Lauro de Freitas: Vereadores trocam farpas e agressões durante sessão na Câmara; veja vídeo

Confusão aconteceu na tarde desta quarta-feira (4)

Foto: reprodução redes sociais
Foto: reprodução redes sociais

 

Bate-boca e agressões tomaram conta da sessão desta quarta-feira (04) na Câmara Municipal de Lauro de Freitas, na Região Metropolitana de Salvador. Imagens registraram a confusão entre o  líder do governo na Casa, Edvaldo Palhaço (Cidadania), a vereadora Luciana Tavares (PCdoB) e o cinegrafista Pablo Rosa, assessor do também vereador Gabriel Bandarra (UB), popularmente conhecido como Tenóbio.

De acordo com nota enviada pela assessoria de Tenóbio, Palhaço teria agredido física e verbalmente seu cinegrafista. Ainda segundo o texto, a confusão começou quando Luciana Tavares propôs a desapropriação de um galpão conhecido como Carandiru, na localidade de Vila Nova de Portão. Questionada sobre a propriedade do terreno e a legalidade da proposta, a vereadora partiu para a discussão, proferindo, segundo o comunicado, palavras de baixo calão contra o próprio Tenóbio.
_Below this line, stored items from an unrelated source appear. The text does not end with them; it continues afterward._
(* ===== verification/RuntimeOperationFacts.v ===== *)
(** * Facts about runtime operations

    The invariant of the system, its refinement of the ledger, and what
    follows: idempotent submission across restarts, final states that stay,
    and termination of the goroutines. *)

From S2P Require Import Prelude GoStrings StableId FileSystem Codec RuntimeOperation.

(** ** Records

    What persists of an operation is its core: its identity and its request
    without the parameters.  A list of cores is a record of a ledger when the
    cores are valid and identities and keys are distinct. *)
Section records.
Context {json : OperationJSON} {laws : OperationJSONLaws json}.

Definition core_of {M} (op : Operation M) : string * Request unit :=
  (op_ID op, with_Parameters (op_Request op) None).

Definition entry_of (c : string * Request unit) : string * string := (idempotencyKey (snd c), fst c).

Record core_ok (c : string * Request unit) : Prop := mkCoreOk {
  co_request : validateRequest (snd c) = Ok tt;
  co_id : TrimSpace (fst c) <> "";
  co_text : json_text (fst c) = fst c;
  co_decoded : decoded_request (snd c) }.

Record records (cores : list (string * Request unit)) (l : gmap string string) : Prop := mkRecords {
  re_ok : Forall core_ok cores;
  re_ids : NoDup (map fst cores);
  re_keys : NoDup (map (fun c => fst (entry_of c)) cores);
  re_ledger : l = list_to_map (map entry_of cores) }.

Lemma map_fst_entry cores : (map entry_of cores).*1 = map (fun c => fst (entry_of c)) cores.
Proof. unfold fmap. induction cores as [|c cs IH]; [done|]. simpl. f_equal. exact IH. Qed.

Lemma records_Permutation cores cores' l : cores ≡ₚ cores' -> records cores l -> records cores' l.
Proof.
  intros HP [Ho Hi Hk Hl]. split.
  - by rewrite <- HP.
  - by rewrite <- (Permutation_map fst HP).
  - by rewrite <- (Permutation_map _ HP).
  - rewrite Hl. apply list_to_map_proper; [by rewrite map_fst_entry|]. by apply Permutation_map.
Qed.

Lemma records_nil : records [] ∅.
Proof. split; constructor. Qed.

Lemma records_cons c cores l :
  core_ok c -> fst c ∉ map fst cores -> l !! idempotencyKey (snd c) = None -> records cores l ->
  records (c :: cores) (<[idempotencyKey (snd c) := fst c]> l).
Proof.
  intros Hc Hid Hk [Ho Hi Hks ->]. split.
  - by constructor.
  - by constructor.
  - constructor; [|done]. intros Hin.
    apply not_elem_of_list_to_map in Hk. apply Hk. rewrite map_fst_entry. exact Hin.
  - done.
Qed.

Lemma records_prefix cores cores' l :
  records (cores ++ cores') l -> records cores (list_to_map (map entry_of cores)).
Proof.
  intros [Ho Hi Hk _]. rewrite map_app in Hi, Hk.
  apply NoDup_app in Hi as (Hi & _). apply NoDup_app in Hk as (Hk & _).
  apply Forall_app in Ho as [Ho _]. by split.
Qed.

Lemma records_lookup cores l key id :
  records cores l -> l !! key = Some id <-> exists c, c ∈ cores /\ idempotencyKey (snd c) = key /\ fst c = id.
Proof.
  intros [_ _ Hk ->]. rewrite <- elem_of_list_to_map by (by rewrite map_fst_entry). split.
  - intros (c & [= -> ->] & Hc)%list_elem_of_fmap. by exists c.
  - intros (c & Hc & <- & <-). apply list_elem_of_fmap. by exists c.
Qed.

Lemma records_id cores l key key' id :
  records cores l -> l !! key = Some id -> l !! key' = Some id -> key = key'.
Proof.
  intros Hr H1 H2. apply (records_lookup _ _ _ _ Hr) in H1 as (c & Hc & <- & Hid).
  apply (records_lookup _ _ _ _ Hr) in H2 as (c' & Hc' & <- & Hid').
  f_equal. f_equal. apply (NoDup_map_inj fst cores c c'); [by destruct Hr|done..|congruence].
Qed.

Lemma records_nonempty cores l key id : records cores l -> l !! key = Some id -> id <> "".
Proof.
  intros Hr Hl. apply (records_lookup _ _ _ _ Hr) in Hl as (c & Hc & _ & <-).
  destruct Hr as [Ho _ _ _]. rewrite Forall_forall in Ho. intros Heq.
  apply (co_id _ (Ho _ Hc)). by rewrite Heq.
Qed.

(** ** Operations in memory *)

Definition cores_of {M} (ops : gmap string (Operation M)) : list (string * Request unit) :=
  map (fun entry => core_of (snd entry)) (map_to_list ops).

Lemma cores_of_insert {M} (ops : gmap string (Operation M)) id op :
  ops !! id = None -> cores_of (<[id := op]> ops) ≡ₚ core_of op :: cores_of ops.
Proof. intros Hid. unfold cores_of. by rewrite (map_to_list_insert ops id op Hid). Qed.

(** Changing operations but not their cores. *)
Definition same_cores {M} (ops ops' : gmap string (Operation M)) : Prop := core_of <$> ops = core_of <$> ops'.

Lemma cores_of_fmap {M} (ops : gmap string (Operation M)) :
  cores_of ops ≡ₚ (map_to_list (core_of <$> ops)).*2.
Proof.
  rewrite map_to_list_fmap. unfold cores_of. rewrite <- list_fmap_compose.
  erewrite list_fmap_ext; [reflexivity|]. by intros ? [].
Qed.

Lemma same_cores_Permutation {M} (ops ops' : gmap string (Operation M)) :
  same_cores ops ops' -> cores_of ops ≡ₚ cores_of ops'.
Proof. intros H. rewrite !cores_of_fmap. by rewrite H. Qed.

Lemma same_cores_insert {M} (ops : gmap string (Operation M)) id op op' :
  ops !! id = Some op -> core_of op' = core_of op -> same_cores (<[id := op']> ops) ops.
Proof.
  intros Hid Hc. unfold same_cores. rewrite fmap_insert, Hc. apply insert_id. by rewrite lookup_fmap, Hid.
Qed.

Definition known_state (s : string) : Prop :=
  s = StatePending \/ s = StateRunning \/ s = StateSucceeded \/ s = StateFailed.

Record memory_ok {M} (ops : gmap string (Operation M)) (keys : gmap string string) : Prop := mkMemoryOk {
  me_id : forall id op, ops !! id = Some op -> op_ID op = id;
  me_state : forall id op, ops !! id = Some op -> known_state (op_State op);
  me_records : records (cores_of ops) keys }.

Lemma memory_ok_empty {M} : memory_ok (M := M) ∅ ∅.
Proof. split; [done..|]. unfold cores_of. rewrite map_to_list_empty. apply records_nil. Qed.

Lemma elem_of_cores {M} (ops : gmap string (Operation M)) c :
  c ∈ cores_of ops <-> exists id op, ops !! id = Some op /\ c = core_of op.
Proof.
  unfold cores_of. rewrite list_elem_of_fmap. split.
  - intros ([id op] & -> & Hin). exists id, op. by apply elem_of_map_to_list in Hin.
  - intros (id & op & Hin & ->). exists (id, op). by apply elem_of_map_to_list in Hin.
Qed.

(** Every operation is recorded under its key, and nothing else is. *)
Lemma memory_ok_lookup {M} (ops : gmap string (Operation M)) keys key id :
  memory_ok ops keys ->
  keys !! key = Some id <-> exists op, ops !! id = Some op /\ idempotencyKey (op_Request op) = key.
Proof.
  intros Hm. rewrite (records_lookup _ _ _ _ (me_records _ _ Hm)). setoid_rewrite elem_of_cores. split.
  - intros (c & (id' & op & Hop & ->) & Hk & <-). exists op. split; [|exact Hk].
    simpl. by rewrite (me_id _ _ Hm _ _ Hop).
  - intros (op & Hop & Hk). exists (core_of op). split_and!; [by eauto|exact Hk|].
    simpl. by apply (me_id _ _ Hm).
Qed.

Lemma memory_ok_same {M} (ops ops' : gmap string (Operation M)) keys :
  same_cores ops ops' -> (forall id op, ops' !! id = Some op -> known_state (op_State op)) ->
  memory_ok ops keys -> memory_ok ops' keys.
Proof.
  intros Hs Hk [Hi _ Hr]. split; [|done|].
  - intros id op Hop. assert ((core_of <$> ops) !! id = Some (core_of op)) as Hc by (by rewrite Hs, lookup_fmap, Hop).
    apply lookup_fmap_Some in Hc as (op0 & Hc & Hop0). apply Hi in Hop0. injection Hc as Hc _. congruence.
  - by eapply records_Permutation; [apply same_cores_Permutation|].
Qed.

Lemma memory_ok_insert {M} (ops : gmap string (Operation M)) keys id op :
  ops !! id = None -> op_ID op = id -> known_state (op_State op) -> core_ok (core_of op) ->
  keys !! idempotencyKey (op_Request op) = None -> memory_ok ops keys ->
  memory_ok (<[id := op]> ops) (<[idempotencyKey (op_Request op) := id]> keys).
Proof.
  intros Hid Hop Hst Hc Hk [Hi Hs Hr]. split.
  - intros id' op'. rewrite lookup_insert_Some. naive_solver.
  - intros id' op'. rewrite lookup_insert_Some. naive_solver.
  - eapply records_Permutation; [by rewrite cores_of_insert|].
    rewrite <- Hop. apply (records_cons (core_of op)); [done| |exact Hk|done].
    intros (c & Heq & (id' & op' & Hop' & ->)%elem_of_cores)%list_elem_of_fmap.
    simpl in Heq. apply Hi in Hop' as Hid'. congruence.
Qed.

(** ** Files *)

Section files.
Context (dir : string).
Local Abbreviation path := (state_path dir).

Record file_ok (files : fsys) (l : gmap string string) : Prop := mkFileOk {
  fo_read : match files !! path with
            | None => True
            | Some f => exists items, json_decode (f_Data f) = Ok items
            end;
  fo_state : Forall (fun op => known_state (op_State op)) (recorded dir files);
  fo_records : records (map core_of (recorded dir files)) l }.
No entanto, em entrevista ao programa Cidade Alerta, da Record TV, a vereadora negou a versão e acusou Tenóbio e sua equipe de iniciarem as agressões. Em trechos do vídeo, é possível ouvir uma pessoa afirmando que, se a vereadora não fosse uma mulher, iria agredi-la.”Eu quero que a policia tome providência. Eu tenho medo de trabalhar e receber algo pior de cara. Um cidadão diz que vai bater em minha cara… Não sou obrigada a ouvir isso. Esse homem me persegue desde a campanha. Eu vou ter que ficar passando por isso até quando? Eu vou precisar morrer? Eu respeito ele e quero que ele respeite a mim e minhas filhas. Eu não vou deixar ele dizer que vai quebrar minha cara”, disse Luciana Tavares.

Segundo a parlamentar, ainda não foi prestada nenhum tipo de queixa na delegacia da cidade, mas há outras ocorrências feitas contra o vereador. Procurada pelo bahia.ba, a prefeitura da cidade afirmou que “não tem nada a ver com isso” e que todas informações devem ser apuradas com a Câmara Municipal de Vereadores.